• _EXTRACTED MATERIAL_
(* ===== verification/HyphaeReplay.v ===== *)
(** * HyphaeReplay: verification, retry and replay of synchronised events.

    Models the rest of [crates/pliego-hyphae/src/lib.rs]: [ReceiptVerifier] and
    the verification of responses and pages, [append_with_retry], [ReplayState]
    with [VerifiedPullPage::apply], and the legacy acknowledgements.

    The traits an application implements are arguments: the verifier and the event
    policy are functions ([&self]); a transport and a sink are functions of a state
    of their own ([&mut self]) that return its successor. *)

From S2P Require Import Prelude Decimal Json Log Catalog Pattern Hyphae.

Definition MAX_REPLAY_ANCHORS : N := MAX_PULL_EVENTS * 4 + 1.
Definition MAX_LEGACY_ACKS : N := 1000000.

(** ** Verification *)

Inductive SignaturePurpose : Type := ReceiptPurpose | AppendPurpose | PagePurpose.

Record VerificationContext : Type := mkContext {
  ctx_purpose : SignaturePurpose; ctx_claimed_authority : option AuthorityId;
  ctx_stream_id : string; ctx_signed_at : string; ctx_key_id : string }.

Inductive VerificationError : Type :=
| UnknownKey
| RevokedKey
| UnauthorizedStream
| InvalidSignature
| Unavailable (message : string)
| AuthorityMismatch.

(** [ReceiptVerifier::verify]. *)
Definition Verifier : Type := VerificationContext -> bytes -> string -> result VerificationError AuthorityId.

Definition verify_as (verifier : Verifier) (context : VerificationContext) (signed : bytes) (signature : string)
    : result VerificationError AuthorityId :=
  authority ← verifier context signed signature;
  fail_if match ctx_claimed_authority context with
          | Some expected => negb (bool_decide (expected = authority))
          | None => false
          end with AuthorityMismatch ;;
  Ok authority.

Inductive TransportError : Type :=
| Retryable (message : string)
| CursorConflict (expected actual : StreamCursor)
| Rejected (message : string).

Record EventVersionError : Type := mkVersionError { ve_kind : string; ve_schema_version : N; ve_reason : string }.

Inductive SyncError : Type :=
| Validation (error : ValidationError)
| Transport (error : TransportError)
| Verification (error : VerificationError)
| EventVersion (error : EventVersionError)
| AttemptsExhausted
| Reducer (message : string).

(** [EventVersionPolicy::validate]. *)
Definition Policy : Type := string -> N -> result EventVersionError unit.

Record ValidatedAppendResponse : Type := mkValidatedResponse { va_batch : AppendBatch; va_response : AppendResponse }.
Record VerifiedAppendResponse : Type := mkVerifiedResponse { vr_response : AppendResponse; vr_authority : AuthorityId }.

Section verification.
Context `{SerdeJson, Sha256}.

(** One receipt under the authority of its enclosing attestation. *)
Definition verify_receipt (verifier : Verifier) (authority : AuthorityId) (r : Receipt) : result SyncError unit :=
  signed ← map_err Validation (receipt_payload r);
  receipt_authority ← map_err Verification
    (verify_as verifier
       (mkContext ReceiptPurpose (Some authority) (rc_stream_id r) (rc_committed_at r) (rc_key_id r))
       signed (rc_signature r));
  refuse_if (negb (bool_decide (receipt_authority = authority))) (Verification AuthorityMismatch).

Fixpoint verify_receipts (verifier : Verifier) (authority : AuthorityId) (receipts : list Receipt)
    : result SyncError unit :=
  match receipts with
  | [] => Ok tt
  | r :: rest => _ ← verify_receipt verifier authority r; verify_receipts verifier authority rest
  end.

• _WORK INSTRUCTIONS_
Return each entry exactly. Leave none out.

• _ANSWER SPACE_
(* ===== verification/HyphaeReplay.v ===== *)
(** * HyphaeReplay: verification, retry and replay of synchronised events.

    Models the rest of [crates/pliego-hyphae/src/lib.rs]: [ReceiptVerifier] and
    the verification of responses and pages, [append_with_retry], [ReplayState]
    with [VerifiedPullPage::apply], and the legacy acknowledgements.

    The traits an application implements are arguments: the verifier and the event
    policy are functions ([&self]); a transport and a sink are functions of a state
    of their own ([&mut self]) that return its successor. *)

From S2P Require Import Prelude Decimal Json Log Catalog Pattern Hyphae.

Definition MAX_REPLAY_ANCHORS : N := MAX_PULL_EVENTS * 4 + 1.
Definition MAX_LEGACY_ACKS : N := 1000000.

(** ** Verification *)

Inductive SignaturePurpose : Type := ReceiptPurpose | AppendPurpose | PagePurpose.

Record VerificationContext : Type := mkContext {
  ctx_purpose : SignaturePurpose; ctx_claimed_authority : option AuthorityId;
  ctx_stream_id : string; ctx_signed_at : string; ctx_key_id : string }.

Inductive VerificationError : Type :=
| UnknownKey
| RevokedKey
| UnauthorizedStream
| InvalidSignature
| Unavailable (message : string)
| AuthorityMismatch.

(** [ReceiptVerifier::verify]. *)
Definition Verifier : Type := VerificationContext -> bytes -> string -> result VerificationError AuthorityId.

Definition verify_as (verifier : Verifier) (context : VerificationContext) (signed : bytes) (signature : string)
    : result VerificationError AuthorityId :=
  authority ← verifier context signed signature;
  fail_if match ctx_claimed_authority context with
          | Some expected => negb (bool_decide (expected = authority))
          | None => false
          end with AuthorityMismatch ;;
  Ok authority.

Inductive TransportError : Type :=
| Retryable (message : string)
| CursorConflict (expected actual : StreamCursor)
| Rejected (message : string).

Record EventVersionError : Type := mkVersionError { ve_kind : string; ve_schema_version : N; ve_reason : string }.

Inductive SyncError : Type :=
| Validation (error : ValidationError)
| Transport (error : TransportError)
| Verification (error : VerificationError)
| EventVersion (error : EventVersionError)
| AttemptsExhausted
| Reducer (message : string).

(** [EventVersionPolicy::validate]. *)
Definition Policy : Type := string -> N -> result EventVersionError unit.

Record ValidatedAppendResponse : Type := mkValidatedResponse { va_batch : AppendBatch; va_response : AppendResponse }.
Record VerifiedAppendResponse : Type := mkVerifiedResponse { vr_response : AppendResponse; vr_authority : AuthorityId }.

Section verification.
Context `{SerdeJson, Sha256}.

(** One receipt under the authority of its enclosing attestation. *)
Definition verify_receipt (verifier : Verifier) (authority : AuthorityId) (r : Receipt) : result SyncError unit :=
  signed ← map_err Validation (receipt_payload r);
  receipt_authority ← map_err Verification
    (verify_as verifier
       (mkContext ReceiptPurpose (Some authority) (rc_stream_id r) (rc_committed_at r) (rc_key_id r))
       signed (rc_signature r));
  refuse_if (negb (bool_decide (receipt_authority = authority))) (Verification AuthorityMismatch).

Fixpoint verify_receipts (verifier : Verifier) (authority : AuthorityId) (receipts : list Receipt)
    : result SyncError unit :=
  match receipts with
  | [] => Ok tt
  | r :: rest => _ ← verify_receipt verifier authority r; verify_receipts verifier authority rest
  end.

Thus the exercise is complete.